We examined a status of fibrosarcoma arising in dermatofibrosarcoma protuberans of 64-year-old male patient. A dermal, solid, grayish-yellow, desmin-negative trichrome-bluish tumor measured 1.5 cm in diameter pT1a (edition 8 pTNM). It was composed of spindle cells. It was consistent with dermatofibrosarcoma protuberans (ICD-O3: 8832/3) in areas of low mitotic activity, low atypia and sustained CD34 positivity. CD34-negative texture with high mitotic index and atypia was consistent with the high grade sarcoma apparently of fibrous origin, given category of poorly differentiated fibrosarcoma.
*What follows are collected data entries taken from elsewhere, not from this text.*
(** * SAM-UN: incident store, layer store, aggregation and insights

    A shallow embedding of the request handlers of [app.py] and of the
    store functions of [supabase_client.py].

    Conventions of the embedding.
    - A Python value that comes out of JSON is a [json]; a Python [dict]
      is an association list in insertion order ([dict]).
    - A Python [str] is a [string], one [ascii] per character: the model
      covers texts whose characters are below code point 256.
    - A Python [float] is a primitive binary64 [float]; a Python [int] is
      a [Z].
    - A call that may raise returns a [res]; a handler returns a
      [response] (a JSON body and an HTTP status).
    - What the Python libraries do is collected in [runtime]; how the
      hosted services answer during a request is collected in [env] (table
      and bucket) and in [llm_env] (model provider). The stores
      themselves are the fields of [world].
    - A handler that reads [request.json] is given what that call
      returns: a JSON object, or [None] for a body that is the JSON value
      null. A request without a JSON body does not reach the code of the
      handler: [request.json] raises and the framework answers with an
      error of its own (415). A row of the table is a dictionary. *)

From Stdlib Require Import ZArith List String Ascii Bool Lia Floats Sorted Permutation.
From stdpp Require Import base option list sorting gmap strings pretty.
Import ListNotations.

Set Warnings "-inexact-float,-register-all".
Local Open Scope Z_scope.

(** ** Python values *)

Inductive json : Type :=
| JNull
| JBool (b : bool)
| JInt (z : Z)
| JFloat (f : float)
| JStr (s : string)
| JArr (l : list json)
| JObj (d : list (string * json)).

Abbreviation dict := (list (string * json)).

Inductive exn : Type :=
| ValueError | TypeError | OverflowError | AttributeError | KeyError
| ZeroDivisionError | JSONDecodeError | OtherError.

Inductive res (A : Type) : Type :=
| Ok (a : A)
| Raise (e : exn).
Arguments Ok {A} a.
Arguments Raise {A} e.

#[global] Instance res_ret : MRet res := fun A a => Ok a.

#[global] Instance res_bind : MBind res := fun A B k m =>
  match m with Ok a => k a | Raise e => Raise e end.

Record response := Response { body : json; http : Z }.

Module Dict.

(** [d[k]] when the key is there. *)
Fixpoint get (d : dict) (k : string) : option json :=
  match d with
  | [] => None
  | (k', v) :: d' => if String.eqb k k' then Some v else get d' k
  end.

(** [d.get(k)]: [None] for a missing key. *)
Definition get_none (d : dict) (k : string) : json :=
  match get d k with Some v => v | None => JNull end.

(** [d.get(k, dflt)]. *)
Definition get_default (d : dict) (k : string) (dflt : json) : json :=
  match get d k with Some v => v | None => dflt end.

(** [k in d]. *)
Definition has (d : dict) (k : string) : bool :=
  match get d k with Some _ => true | None => false end.

(** [d[k] = v]: an existing key keeps its place, a new one goes last. *)
Fixpoint set (d : dict) (k : string) (v : json) : dict :=
  match d with
  | [] => [(k, v)]
  | (k', v') :: d' =>
      if String.eqb k k' then (k', v) :: d' else (k', v') :: set d' k v
  end.

Definition keys (d : dict) : list string := map fst d.

End Dict.

(** Truth value of a Python object ([if x], [x or y], [not x]). *)
Definition truthy (j : json) : bool :=
  match j with
  | JNull => false
  | JBool b => b
  | JInt z => negb (z =? 0)
  | JFloat f => negb (PrimFloat.eqb f 0)
  | JStr s => negb (String.eqb s "")
  | JArr l => match l with [] => false | _ => true end
  | JObj d => match d with [] => false | _ => true end
  end.

(** [a or b]. *)
Definition py_or (a b : json) : json := if truthy a then a else b.

(** [x is None]. *)
Definition is_none (j : json) : bool :=
  match j with JNull => true | _ => false end.

(** ** Strings *)

Module Str.

(** [c.lower()] for one character below code point 256. *)
Definition lower_char (c : ascii) : ascii :=
  let n := nat_of_ascii c in
  if ((65 <=? n) && (n <=? 90))%nat then ascii_of_nat (n + 32)
  else if ((192 <=? n) && (n <=? 222) && negb (n =? 215))%nat
       then ascii_of_nat (n + 32)
  else c.

(** [s.lower()]. *)
Fixpoint lower (s : string) : string :=
  match s with
  | EmptyString => EmptyString
  | String c s' => String (lower_char c) (lower s')
  end.

(** [c.isspace()]. *)
Definition isspace (c : ascii) : bool :=
  let n := nat_of_ascii c in
  (((9 <=? n) && (n <=? 13)) || ((28 <=? n) && (n <=? 32))
   || (n =? 133) || (n =? 160))%nat.

Fixpoint lstrip (s : string) : string :=
  match s with
  | EmptyString => EmptyString
  | String c s' => if isspace c then lstrip s' else s
  end.

(** Drops trailing white space: a character stays when something that
    is not white space follows or when it is not white space itself. *)
Fixpoint rstrip (s : string) : string :=
  match s with
  | EmptyString => EmptyString
  | String c s' =>
      match rstrip s' with
      | EmptyString => if isspace c then EmptyString else String c EmptyString
      | t => String c t
      end
  end.

(** [s.strip()]. *)
Definition strip (s : string) : string := rstrip (lstrip s).

(** [s.startswith(p)]. *)
Definition startswith (s p : string) : bool := String.prefix p s.

(** [sub in s]. *)
Fixpoint contains (s sub : string) : bool :=
  String.prefix sub s
  || match s with
     | EmptyString => false
     | String _ s' => contains s' sub
     end.

(** [s.split(sep)] for a one-character separator. *)
Fixpoint split (sep : ascii) (s : string) : list string :=
  match s with
  | EmptyString => [EmptyString]
  | String c s' =>
      if Ascii.eqb c sep then EmptyString :: split sep s'
      else match split sep s' with
           | [] => [String c EmptyString]
           | w :: ws => String c w :: ws
           end
  end.

(** [s.replace(c, '')] for a one-character [c]. *)
Fixpoint remove_char (c : ascii) (s : string) : string :=
  match s with
  | EmptyString => EmptyString
  | String c' s' =>
      if Ascii.eqb c' c then remove_char c s' else String c' (remove_char c s')
  end.

(** [sep.join(parts)]. *)
Fixpoint join (sep : string) (parts : list string) : string :=
  match parts with
  | [] => EmptyString
  | [p] => p
  | p :: ps => p +:+ sep +:+ join sep ps
  end.

(** [s[:n]]. *)
Definition take (n : nat) (s : string) : string := String.substring 0 n s.

End Str.

(** ** Floats *)

Module Flt.

(** [float(n)] for an [int]: nearest binary64, [OverflowError] past the
    largest one. *)
Definition of_Z (z : Z) : option float :=
  let f := SF2Prim (binary_normalize prec emax z 0 false) in
  if PrimFloat.is_infinity f then None else Some f.

(** The integer nearest to [m * 2^e], ties to the even one ([0 <= m]). *)
Definition round_half_even (m e : Z) : Z :=
  if 0 <=? e then m * 2 ^ e
  else
    let d := 2 ^ (- e) in
    let q := m / d in
    let r := m mod d in
    match 2 * r ?= d with
    | Lt => q
    | Gt => q + 1
    | Eq => if Z.even q then q else q + 1
    end.

(** [round(x)] with one argument: an [int]; raises on infinities
    ([OverflowError]) and on NaN ([ValueError]). *)
Definition round (x : float) : res Z :=
  match Prim2SF x with
  | S754_zero _ => Ok 0
  | S754_finite s m e =>
      let n := round_half_even (Z.pos m) e in
      Ok (if s then - n else n)
  | S754_infinity _ => Raise OverflowError
  | S754_nan => Raise ValueError
  end.

(** [a / b] on floats. *)
Definition truediv (a b : float) : res float :=
  if PrimFloat.eqb b 0 then Raise ZeroDivisionError else Ok (a / b)%float.

(** [n * x] for an [int] and a [float]. *)
Definition int_mul (n : Z) (x : float) : res float :=
  match of_Z n with
  | Some nf => Ok (nf * x)%float
  | None => Raise OverflowError
  end.

(** The integer a float is equal to, when there is one. *)
Definition exact_Z (x : float) : option Z :=
  match Prim2SF x with
  | S754_zero _ => Some 0
  | S754_finite s m e =>
      if 0 <=? e then Some ((if s then -1 else 1) * (Z.pos m * 2 ^ e))
      else if Z.pos m mod 2 ^ (- e) =? 0
           then Some ((if s then -1 else 1) * (Z.pos m / 2 ^ (- e)))
           else None
  | _ => None
  end.

(** [x % d] for a float [x] and a positive [int] [d]: the C [fmod], which
    is exact, moved into [0, d) by one rounded addition; NaN for an
    infinite or NaN [x]. *)
Definition mod_pos (x : float) (d : Z) : res float :=
  match of_Z d with
  | None => Raise OverflowError
  | Some df =>
      match Prim2SF x with
      | S754_zero _ => Ok 0%float
      | S754_finite s m e =>
          let r :=
            if 0 <=? e
            then SF2Prim (binary_normalize prec emax ((Z.pos m * 2 ^ e) mod d) 0 false)
            else SF2Prim (binary_normalize prec emax
                            (Z.pos m mod (d * 2 ^ (- e))) e false) in
          if PrimFloat.eqb r 0 then Ok 0%float
          else if s then Ok (- r + df)%float
          else Ok r
      | _ => Ok nan
      end
  end.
The high grade component was graded (G3) and scored according to French Federation of Cancer Centers Sarcoma Group (FNCLCC): total score of 6 points: tumor differentiation: 3 points + Mitotic count: 3 points (up to 26 mitoses/ 10HPF in high-grade fields), + no necrosis: 0 points. In low grade sarcomatous component ADAMTS20 (NM_025003: c.1661C>T, p.P554L) NF1 (NM_001042492: c. 2173G>T, p.E725X) and PKHD1 (NM_138694: c. 11074C>T, p.R3692X) were revealed with following allelic frequencies: 25%, 27% and 17%. In high grade component allelic frequencies of the same mentioned mutations were 30%, 30% and 14% respectively. In the light of our findings, none of detected mutations can be regarded as a mutation that would definitely induce phenotype of high malignancy, because ADAMTS20 , NF1 and PKHD1 mutations were detected both in high grade sarcoma and in low grade areas of dermatofibrosarcoma protuberans. It also points that these mutations appeared on early stages of tumor development.